CONTEXT:
I have a DataFrame with a column and a function that duplicates a row based on the number in the column "count". My current method is very slow when working with larger datasets:
def replicate_row(df):
for i in range(len(df)):
row = df.iloc[i]
if row['count']>0:
rep = int(row['count'])-1
if rep != 0:
full_df = full_df.append([row]*rep, ignore_index=True)
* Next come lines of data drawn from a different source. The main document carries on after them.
(** X13.  What follows the name is ignored.  When the normalized query
    starts with one of the four reassignment shapes, with an id of at most
    4300 digits, and the name W is followed by text that begins with a
    character that is not a word character (a blank, a hyphen, a dot,
    ...), the reassignment rule, if the status-listing rule does not take
    the query first, uses W alone as the name: the rest of the line has no
    influence on the outcome or on the state. *)
Theorem assign_query_name_stops q o1 ds o2 w rest st :
  normalize q = "assign " ++ o1 ++ ds ++ o2 ++ " to " ++ w ++ rest ->
  o1 = EmptyString \/ o1 = "ticket " ->
  o2 = EmptyString \/ o2 = " ticket" ->
  ds <> EmptyString -> all_digits ds = true ->
  (String.length ds <= int_max_str_digits)%nat ->
  w <> EmptyString -> all_in is_word w = true ->
  latin1_capital w = true ->
  (forall c rest', rest = String c rest' -> is_word c = false) ->
  status_trigger (normalize q) = false ->
  process_query q st =
  reassign_answer (digits_value 0 ds) (capitalize w) st.
Proof.
  intros Hq H1 H2 Hne Hd Hlen Hw Hww _ Hrest T. unfold process_query.
  rewrite T, Hq, assign_match_before by assumption.
  apply assign_case_answer; assumption.
Qed.

End QueryShapes.

Lemma who_query_answer_witness :
  (normalize " Who is assigned to ticket 007" =
     "who is assigned to ticket " ++ "007" \/
   normalize " Who is assigned to ticket 007" =
     "who is working on ticket " ++ "007") /\
  "007" <> EmptyString /\
  all_digits "007" = true /\
  process_query " Who is assigned to ticket 007" sample_store =
  (if (String.length "007" <=? int_max_str_digits)%nat
   then (Ok (who_answer (digits_value 0 "007") sample_store), sample_store)
   else (Raise ValueError, sample_store)).
Proof.
  split; [left; reflexivity|].
  split; [discriminate|].
  split; [reflexivity|].
  apply (who_query_answer " Who is assigned to ticket 007" "007" sample_store);
    [left; reflexivity|discriminate|reflexivity].
Defined.

Lemma summarize_query_answer_witness :
  normalize "SUMMARIZE ticket 2  " = "summarize ticket " ++ "2" /\
  "2" <> EmptyString /\
  all_digits "2" = true /\
  process_query "SUMMARIZE ticket 2  " sample_store =
  (if (String.length "2" <=? int_max_str_digits)%nat
   then (Ok (summary_answer (digits_value 0 "2") sample_store), sample_store)
   else (Raise ValueError, sample_store)).
Proof.
  split; [reflexivity|].
  split; [discriminate|].
  split; [reflexivity|].
  apply (summarize_query_answer "SUMMARIZE ticket 2  " "2" sample_store);
    [reflexivity|discriminate|reflexivity].
Defined.

Lemma assign_query_answer_witness :
  normalize "Assign ticket 2 to CAROL" =
    "assign " ++ "ticket " ++ "2" ++ EmptyString ++ " to " ++ "carol" /\
  ("ticket " = EmptyString \/ "ticket " = "ticket ") /\
  (EmptyString = EmptyString \/ EmptyString = " ticket") /\
  "2" <> EmptyString /\ all_digits "2" = true /\
  (String.length "2" <= int_max_str_digits)%nat /\
  "carol" <> EmptyString /\ all_in is_word "carol" = true /\
  latin1_capital "carol" = true /\
  contains "tickets" "carol" = false /\
  process_query "Assign ticket 2 to CAROL" sample_store =
  reassign_answer (digits_value 0 "2") (capitalize "carol") sample_store.
Proof.
  assert (L : (String.length "2" <= int_max_str_digits)%nat)
    by (apply Nat.leb_le; reflexivity).
  split; [reflexivity|].
  split; [right; reflexivity|].
  split; [left; reflexivity|].
  split; [discriminate|].
  split; [reflexivity|].
  split; [exact L|].
  split; [discriminate|].
  split; [reflexivity|].
  split; [reflexivity|].
  split; [reflexivity|].
  apply (assign_query_answer "Assign ticket 2 to CAROL" "ticket " "2"
           EmptyString "carol" sample_store);
    [reflexivity|right; reflexivity|left; reflexivity|discriminate
    |reflexivity|exact L|discriminate|reflexivity|reflexivity|reflexivity].
Defined.

Lemma assign_query_name_stops_witness :
  normalize "assign 2 to mary-jane smith" =
    "assign " ++ EmptyString ++ "2" ++ EmptyString ++ " to " ++ "mary" ++
    "-jane smith" /\
  (EmptyString = EmptyString \/ EmptyString = "ticket ") /\
  (EmptyString = EmptyString \/ EmptyString = " ticket") /\
  "2" <> EmptyString /\ all_digits "2" = true /\
  (String.length "2" <= int_max_str_digits)%nat /\
  "mary" <> EmptyString /\ all_in is_word "mary" = true /\
  latin1_capital "mary" = true /\
  (forall c rest', "-jane smith" = String c rest' -> is_word c = false) /\
  status_trigger (normalize "assign 2 to mary-jane smith") = false /\
  process_query "assign 2 to mary-jane smith" sample_store =
  reassign_answer (digits_value 0 "2") (capitalize "mary") sample_store.
Proof.
  assert (L : (String.length "2" <= int_max_str_digits)%nat)
    by (apply Nat.leb_le; reflexivity).
  assert (R : forall c rest',
             "-jane smith" = String c rest' -> is_word c = false).
  { intros c rest' E. injection E as <- _. reflexivity. }
  split; [reflexivity|].
  split; [left; reflexivity|].
  split; [left; reflexivity|].
  split; [discriminate|].
  split; [reflexivity|].
  split; [exact L|].
  split; [discriminate|].
  split; [reflexivity|].
  split; [reflexivity|].
  split; [exact R|].
  split; [reflexivity|].
  apply (assign_query_name_stops "assign 2 to mary-jane smith" EmptyString
           "2" EmptyString "mary" "-jane smith" sample_store);
    [reflexivity|left; reflexivity|left; reflexivity|discriminate
    |reflexivity|exact L|discriminate|reflexivity|reflexivity|exact R
    |reflexivity].
Defined.

Example mary_jane_becomes_mary :
  process_query "assign 2 to mary-jane smith" sample_store =
  (Ok "Ticket 2 is now assigned to Mary.",
   Store [login_bug; set_assigned_to crash "Mary"]
         (json_dump [login_bug; set_assigned_to crash "Mary"]) 1
         always_writable).
Proof. reflexivity. Qed.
I'm trying to figure out how to vectorize this function to run quicker and found this so far:
def vector_function(
pandas_series: pd.Series) -> pd.Series:
scaled_series = pandas_series['count'] - 1
*** vectorized replication code here ? ***
return scaled_series
SAMPLE DATA
Name Age Gender Count
Jen 25 F 3
Paul 30 M 2
The expected outcome of DF would be:
Name Age Gender
Jen 25 F
Jen 25 F
Jen 25 F
Paul 30 M
Paul 30 M
Try using pd.Index.repeat
:
df = f.loc[df.index.repeat(df['Count'])].reset_index(drop=True).drop('Count', axis=1)
Output:
>>> df
Name Age Gender
0 Jen 25 F
1 Jen 25 F
2 Jen 25 F
3 Paul 30 M
4 Paul 30 M